Objective To describe an atypical presentation of the Adenylosuccinate lyase (ADSL) deficiency syndrome. Methods A three year-old boy presented to our clinic because of intractable epilepsy. At the age of 10 months he had a single episode of status epilepticus. At the age of 16 months recurrent episodes of rapid semi-rhythmic jerking movements occurred, involving mostly the upper limbs and spreading homolaterally or contralaterally to other body parts. These attacks started without any apparent trigger, lasted up to a few hours, constantly disappeared during sleep and returned a few minutes after awakening.
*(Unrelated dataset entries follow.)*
(** The [while True] loop of [fetch_commits], with the pages it requests;
    [None] when [fuel] turns of the loop did not reach a [break]. *)
Fixpoint fetch_commits_loop (fuel : nat) (request : Z → res json)
    (page : Z) (commits : list json)
  : option (res (list json) * list Z) :=
  match fuel with
  | O => None
  | S fuel' =>
      match request page with
      | Raise e => Some (Raise e, [page])
      | Ok result =>
          if negb (truthy result) then Some (Ok commits, [page])
          else
            match py_iter result with
            | Raise e => Some (Raise e, [page])
            | Ok items =>
                let commits := commits ++ items in
                match py_len result with
                | Raise e => Some (Raise e, [page])
                | Ok n =>
                    if n <? per_page then Some (Ok commits, [page])
                    else
                      match fetch_commits_loop fuel' request (page + 1)
                                               commits with
                      | Some (r, pages) => Some (r, page :: pages)
                      | None => None
                      end
                end
            end
      end
  end.

Definition fetch_commits (fuel : nat) (owner repo since until : string)
  : option fetched :=
  match fetch_commits_loop fuel (list_commits owner repo since until) 1 []
  with
  | Some (Ok commits, pages) => Some (Fetched commits pages [])
  | Some (Raise e, pages) => Some (Fetched [] pages [(owner, repo, e)])
  | None => None
  end.

(** The loop of [update_activity_in_db] over [daily_stats.items()]. *)
Definition upsert_day (owner repo : string) (item : string * day_stats)
  : M () :=
  match strptime_day item.1 with
  | None => raise ValueError
  | Some date_obj =>
      let commits_count := commits item.2 in
      let authors_list := elements (authors item.2) in
      upsert_repo_activity owner repo date_obj commits_count authors_list
  end.

Definition update_activity_in_db (fuel : nat)
    (owner repo since until : string) (st : store)
  : option (res () * store) :=
  match fetch_commits fuel owner repo since until with
  | None => None
  | Some f =>
      Some ((daily_stats ← lift (aggregate_commits_by_day isoformat_day
                                    (f_commits f));
             for_each (upsert_day owner repo) daily_stats) st)
  end.

(** *** update_data.py *)

(** The loop of [refresh_data] over the rows of [top100]. *)
Fixpoint refresh_activity (fuel : nat) (since until : string)
    (records : list top_row) (st : store) : option (res () * store) :=
  match records with
  | [] => Some (Ok (), st)
  | record :: records' =>
      match split_once (t_repo record) with
      | None => Some (Raise ValueError, st)
      | Some (_, repo_name) =>
          match update_activity_in_db fuel (t_owner record) repo_name
                                      since until st with
          | Some (Ok _, st') =>
              refresh_activity fuel since until records' st'
          | r => r
          end
      end
  end.

(** [refresh_data]; [since] and [until] are the two midnights it derives
    from the clock. *)
Definition refresh_data (fuel : nat) (since until : string) (st : store)
  : option (res () * store) :=
  match (update_top100_in_db ;; send SelectTop100) st with
  | (Ok r, st') => refresh_activity fuel since until r.1.2 st'
  | (Raise e, st') => Some (Raise e, st')
  end.

(** *** routers.py *)

(** [str(e)], as far as the messages are modelled. *)
Definition exn_str (e : exn) : string :=
  match e with
  | KeyError k => "'" +:+ k +:+ "'"
  | ProviderFailure msg | PostgresError msg | RuntimeError msg => msg
  | HTTPException code detail => pretty code +:+ ": " +:+ detail
  | _ => ""
  end.

Definition get_repo_activity (owner repo : string) (since until : date)
  : M (list RepoActivity) :=
  if date_gt since until then
    raise (HTTPException 400 "`since` не может быть больше `until`")
  else
    λ st,
      match (data ← fetch_repo_activity owner repo since until;
             match data with
             | [] => raise (HTTPException 404
                              "No activity found for the given period")
             | _ => mret data
             end) st with
      | (Raise (RuntimeError msg), st') =>
          (Raise (HTTPException 500 msg), st')
      | (Raise e, st') =>
          (Raise (HTTPException 500 ("Ошибка сервера: " +:+ exn_str e)), st')
      | r => r
      end.
End Pipeline.

(** ** Vocabulary of the properties *)

(** Every bucket has counted a commit and holds an author. *)
Definition bucket_filled (item : string * day_stats) : Prop :=
  1 ≤ commits item.2 ∧ authors item.2 ≠ ∅.

(** The full names of the rows of [top100]. *)
Definition names_of (rows : list top_row) : list string := map t_repo rows.

(** The ranking lists the full name [name]. *)
Definition ranked (name : string) (repos : list repo_data) : Prop :=
  JStr name ∈ map rd_repo repos.

(** The row carries the rank and the metrics of the fetched record. *)
Definition row_of (r : repo_data) (row : top_row) : Prop :=
  rd_repo r = JStr (t_repo row)
  ∧ t_position_cur row = rd_position_cur r
  ∧ rd_stars r = JNum (t_stars row)
  ∧ rd_watchers r = JNum (t_watchers row)
  ∧ rd_forks r = JNum (t_forks row)
  ∧ rd_open_issues r = JNum (t_open_issues row)
  ∧ as_text (rd_language r) = Some (t_language row).

(** The statements [upsert_top_100_repo] sends. *)
Definition is_top100_upsert (s : stmt) : Prop :=
  match s with
  | UpdateTop100 _ _ _ _ _ _ _ | InsertTop100 _ _ _ _ _ _ _ _ _ => True
  | _ => False
  end.

(** A write to [activity] that carries a commit and an author. *)
Definition activity_write_filled (s : stmt) : Prop :=
  match s with
  | UpdateActivity _ _ _ commits authors
  | InsertActivity _ _ _ commits authors => 1 ≤ commits ∧ authors ≠ []
  | _ => False
  end.

(** An answer that makes [fetch_commits] go on to the next page: it is
    not empty, can be iterated, and has no fewer than [per_page] elements. *)
Definition full_page (r : res json) : Prop :=
  ∃ result items n,
    r = Ok result ∧ truthy result = true ∧ py_iter result = Ok items
    ∧ py_len result = Ok n ∧ per_page ≤ n.

(** Where a row of [top100] stands once the records [seen] of the ranking
    have been upserted over the table [kept] that the delete left: not yet
    touched, rewritten in place from a row of [kept], or inserted. *)
Definition settled (kept : list top_row) (seen : list repo_data)
    (row : top_row) : Prop :=
  (row ∈ kept ∧ ¬ ranked (t_repo row) seen)
  ∨ (∃ old r,
       old ∈ kept ∧ r ∈ seen ∧ t_repo old = t_repo row
       ∧ t_position_prev row = Some (t_position_cur old) ∧ row_of r row)
  ∨ (∃ r,
       r ∈ seen ∧ (t_repo row ∉ names_of kept)
       ∧ t_position_prev row = rd_position_prev r ∧ row_of r row).

(** The fields [fetch_top100_repos] reads in every item. *)
Definition required_keys : list string :=
  ["full_name"; "owner"; "stargazers_count"; "watchers_count"; "forks_count";
   "open_issues_count"; "language"].

(** The record's [commit.author] is an object without a [name]. *)
Definition lacks_author_name (c : json) : Prop :=
  ∃ commit author,
    getitem c "commit" = Ok commit
    ∧ getitem commit "author" = Ok (JObj author)
    ∧ assoc "name" author = None.

(** Whatever [m] does, it only adds statements that satisfy [P] to the
    log of the connection. *)
Definition sends_only {A} (P : stmt → Prop) (m : M A) : Prop :=
  ∀ st r st', m st = (r, st') →
    ∃ stmts, log st' = log st ++ stmts ∧ Forall P stmts.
There was no change of consciousness or behavior. Some of the paroxysms were accompanied by dystonic limb or neck posturing. Ictal Electroencephalogram (EEG) did not show epileptic activity. Ictal surface Electromyography (EMG) demonstrated irregular bursts lasting less than 50 msec. with a frequency of 14 Hz. Results Whole exome sequencing revealed homozygous mutations in the ADSL gene. The diagnosis was confirmed by highly elevated urine succinyladenosine. Treatment with ketogenic diet significantly improved these paroxysmal attacks. Conclusion ADSL deficiency is a defect of purine metabolism. The disorder can present with a wide spectrum of symptoms. Epilepsy, usually intractable is the most constant feature. Our patient has a unique phenotype: only one unprovoked seizure and a paroxysmal movement disorder which is the most predominant feature.